Prognostic marker Musashi-2 modulates DNA damage response and radioresistance in diffuse large B-cell lymphoma.

Habig T; Reichstein L; Brücksken KA; Sicking M; Labisch J; Oertel M; Korsching E; Lenz G; Hailfinger S; Greve B; Troschel FM; Eich HT

Abstract

INTRODUCTION - METHODS - RESULTS - DISCUSSION; Treatment resistance is a major hurdle in diffuse large B-cell lymphoma (DLBCL) therapy. Here, we assessed the relevance of the Musashi (MSI) RNA-binding protein family for DLBCL treatment efficacy.
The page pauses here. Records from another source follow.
(** * Gabriel Family Clinic: slot booking and queue progression

    A shallow embedding of the PostgreSQL objects that implement the
    booking core of the clinic platform:

    - the tables [doctors], [time_slots], [appointments], [queue_status]
      with the constraints that the booking path can hit;
    - the PL/pgSQL functions [generate_queue_number], [book_appointment],
      [advance_queue], [lock_time_slot];
    - the triggers [set_queue_number] and [manage_slot_availability];
    - the two Next.js API handlers of the execution plan
      ([api/appointments/book], [api/queue/next]).

    Tables are lists of rows in physical order.  A UUID is an integer, a
    DATE is a day number, a TIMESTAMPTZ is a number of seconds (session
    time zone UTC), an INTEGER is a [Z] whose range is checked where the
    code does arithmetic on it.  A PL/pgSQL function runs inside the
    transaction of its caller: it returns [Ok] with the new database, or
    [Err] and none of its writes survive. *)

From Stdlib Require Import ZArith List String Ascii Bool Lia.
Import ListNotations.

Open Scope string_scope.
Open Scope Z_scope.

(* ------------------------------------------------------------------ *)
(** ** Errors and the transaction monad                                 *)
(* ------------------------------------------------------------------ *)

(** The error conditions the booking path can raise. *)
Inductive pg_error : Type :=
| raise_exception (message : string)        (* RAISE EXCEPTION '...' *)
| lock_not_available                        (* FOR UPDATE NOWAIT on a locked row *)
| unique_violation (constraint : string)
| check_violation (constraint : string)
| not_null_violation (column : string)
| foreign_key_violation (column : string)
| numeric_value_out_of_range.

Inductive result (A : Type) : Type :=
| Ok (a : A)
| Err (e : pg_error).

Arguments Ok {A} a.
Arguments Err {A} e.

Definition bind {A B : Type} (r : result A) (k : A -> result B) : result B :=
  match r with
  | Ok a => k a
  | Err e => Err e
  end.

Notation "x <- r ;; k" := (bind r (fun x => k))
  (at level 61, r at next level, right associativity).

Definition guard (b : bool) (e : pg_error) : result unit :=
  if b then Ok tt else Err e.

(* ------------------------------------------------------------------ *)
(** ** Scalar types                                                     *)
(* ------------------------------------------------------------------ *)

Definition uuid := Z.
Definition date := Z.
Definition timestamptz := Z.

(** [DATE(ts)]: the day a timestamp falls on. *)
Definition DATE (ts : timestamptz) : date := ts / 86400.

(** [d + t] for a DATE and a TIME (seconds since midnight). *)
Definition date_plus_time (d : date) (t : Z) : timestamptz := d * 86400 + t.

Definition int4_max : Z := 2147483647.
Definition int4_min : Z := -2147483648.

(** INTEGER arithmetic raises on overflow, it does not wrap. *)
Definition int4 (z : Z) : result Z :=
  if (int4_min <=? z) && (z <=? int4_max) then Ok z
  else Err numeric_value_out_of_range.

Inductive appointment_status : Type :=
| pending | confirmed | reminder_sent | arrived | in_consultation
| completed | no_show | cancelled | rescheduled.

Inductive appointment_type : Type :=
| consultation | follow_up | vaccination | health_screening
| chronic_care | pediatric | geriatric | urgent.

Definition status_eqb (a b : appointment_status) : bool :=
  match a, b with
  | pending, pending | confirmed, confirmed | reminder_sent, reminder_sent
  | arrived, arrived | in_consultation, in_consultation
  | completed, completed | no_show, no_show | cancelled, cancelled
  | rescheduled, rescheduled => true
  | _, _ => false
  end.

(** [status IN ('cancelled', 'no_show')]. *)
Definition in_cancelled_no_show (s : appointment_status) : bool :=
  match s with
  | cancelled | no_show => true
  | _ => false
  end.

(* ------------------------------------------------------------------ *)
(** ** Text functions                                                   *)
(* ------------------------------------------------------------------ *)

(** [CHR(n)] for an ASCII code. *)
Definition CHR (n : Z) : string :=
  String (ascii_of_nat (Z.to_nat n)) EmptyString.

Definition digit_char (d : Z) : ascii := ascii_of_nat (48 + Z.to_nat d).

Fixpoint digits_of (fuel : nat) (n : Z) (acc : string) : string :=
  match fuel with
  | O => acc
  | S fuel' =>
      let acc' := String (digit_char (n mod 10)) acc in
      if n / 10 =? 0 then acc' else digits_of fuel' (n / 10) acc'
  end.

(** [n::TEXT] for an INTEGER (at most ten digits). *)
Definition int4_to_text (n : Z) : string :=
  if n <? 0 then String "-"%char (digits_of 10 (- n) EmptyString)
  else digits_of 10 n EmptyString.

Fixpoint repeat_char (n : nat) (c : ascii) : string :=
  match n with
  | O => EmptyString
  | S n' => String c (repeat_char n' c)
  end.

(** [LPAD(s, n, fill)] with a one-character fill: pads on the left up to
    [n] characters, and truncates on the right when [s] is longer. *)
Definition LPAD (s : string) (n : nat) (fill : ascii) : string :=
  if Nat.leb n (String.length s) then substring 0 n s
  else String.append (repeat_char (n - String.length s) fill) s.

Definition is_digit (c : ascii) : bool :=
  let n := nat_of_ascii c in Nat.leb 48 n && Nat.leb n 57.

(** The characters of [s] from the last non-digit on: what the POSIX
    pattern [\d+$] matches, or the empty string when [s] does not end in
    a digit. *)
Fixpoint trailing_digits (s : string) : string :=
  match s with
  | EmptyString => EmptyString
  | String c rest =>
      let t := trailing_digits rest in
      if is_digit c && Nat.eqb (String.length t) (String.length rest)
      then String c t else t
  end.

(** [SUBSTRING(s FROM '\d+$')]: NULL when nothing matches. *)
Definition substring_trailing_digits (s : string) : option string :=
  match trailing_digits s with
  | EmptyString => None
  | t => Some t
  end.

Fixpoint digits_value (s : string) (acc : Z) : Z :=
  match s with
  | EmptyString => acc
  | String c rest => digits_value rest (10 * acc + (Z.of_nat (nat_of_ascii c) - 48))
  end.

(** [CAST(t AS INTEGER)] of a string of digits. *)
Definition cast_text_integer (t : string) : result Z :=
  int4 (digits_value t 0).

(* ------------------------------------------------------------------ *)
(** ** Rows and tables                                                  *)
(* ------------------------------------------------------------------ *)

Module Doctor.
Record row : Type := mk {
  id : uuid;
  created_at : timestamptz
}.
End Doctor.

Module TimeSlot.
Record row : Type := mk {
  id : uuid;
  doctor_id : uuid;
  slot_date : date;
  slot_time : Z;
  slot_end_time : Z;
  is_available : bool;
  is_blocked : bool;
  max_patients : Z;
  booked_count : Z
}.

Definition set_availability (avail : bool) (count : Z) (s : row) : row :=
  mk (id s) (doctor_id s) (slot_date s) (slot_time s) (slot_end_time s)
     avail (is_blocked s) (max_patients s) count.
End TimeSlot.

Module Appointment.
Record row : Type := mk {
  id : uuid;
  patient_id : uuid;
  doctor_id : uuid;
  time_slot_id : uuid;
  queue_number : string;
  queue_sequence : Z;
  queue_date : date;
  appointment_type_ : appointment_type;
  status : appointment_status;
  scheduled_time : timestamptz;
  booking_notes : option string;
  actual_start_time : option timestamptz;
  created_at : timestamptz
}.

Definition set_status (st : appointment_status) (a : row) : row :=
  mk (id a) (patient_id a) (doctor_id a) (time_slot_id a) (queue_number a)
     (queue_sequence a) (queue_date a) (appointment_type_ a) st
     (scheduled_time a) (booking_notes a) (actual_start_time a)
     (created_at a).

Definition set_actual_start_time (t : option timestamptz) (a : row) : row :=
  mk (id a) (patient_id a) (doctor_id a) (time_slot_id a) (queue_number a)
     (queue_sequence a) (queue_date a) (appointment_type_ a) (status a)
     (scheduled_time a) (booking_notes a) t (created_at a).
End Appointment.

Module QueueStatus.
Record row : Type := mk {
  id : uuid;
  doctor_id : uuid;
  queue_date : date;
  current_queue_number : option string;
  current_queue_sequence : Z;
  current_patient_id : option uuid;
  current_appointment_id : option uuid;
  total_queued_today : Z;
  total_seen_today : Z;
  total_no_shows_today : Z;
  last_called_at : option timestamptz;
  last_updated_at : timestamptz
}.
End QueueStatus.

(** The database: one list of rows per table.  [patients] keeps the
    primary keys only; no function below reads another column of it. *)
Record database : Type := mk_database {
  doctors : list Doctor.row;
  patients : list uuid;
  time_slots : list TimeSlot.row;
  appointments : list Appointment.row;
  queue_status : list QueueStatus.row
}.

Definition with_time_slots (ts : list TimeSlot.row) (db : database) : database :=
  mk_database (doctors db) (patients db) ts (appointments db) (queue_status db).

Definition with_appointments (aps : list Appointment.row) (db : database) : database :=
  mk_database (doctors db) (patients db) (time_slots db) aps (queue_status db).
As important gene expression regulators, these proteins have previously been associated with tumorigenesis, treatment failure, and reduced survival in other malignancies, making them promising candidates for assessment in the context of DLBCL outcome and therapy resistance.; We first leveraged publicly available gene expression studies to determine expression and prognostic relevance of MSI1 and MSI2 in DLBCL. We then characterized MSI2 co-expressed therapy-relevant signaling. After performing MSI2 knockdown experiments we investigated subsequent effects on DLBCL gene expression in vitro using qPCR, Western blot, protein arrays, and flow cytometry. Finally, cell viability assays and clonogenic assessments were used to assess resistance to radiation, vincristine, and doxorubicin chemotherapy.; MSI2 was overexpressed and prognostically unfavorable in univariable and multivariable analyses in DLBCL while MSI1 showed very low expression. High MSI2 expression was associated with increased stemness and DNA repair signaling. MSI2 knockdown led to a loss of stemness-associated markers and compromised DNA repair protein activation while increasing radiation-induced DNA double-strand break levels. Cell survival after either radiotherapy, vincristine or doxorubicin chemotherapy was impaired after MSI2 knockdown in follow-up analyses, suggesting a radio- and chemosensitizing effect.; We propose that MSI2, a prognostic marker, may modulate the susceptibility of DLBCL towards genotoxic therapy. Suppressing MSI2 may hold promise to sensitize DLBCL to DNA-targeted treatment.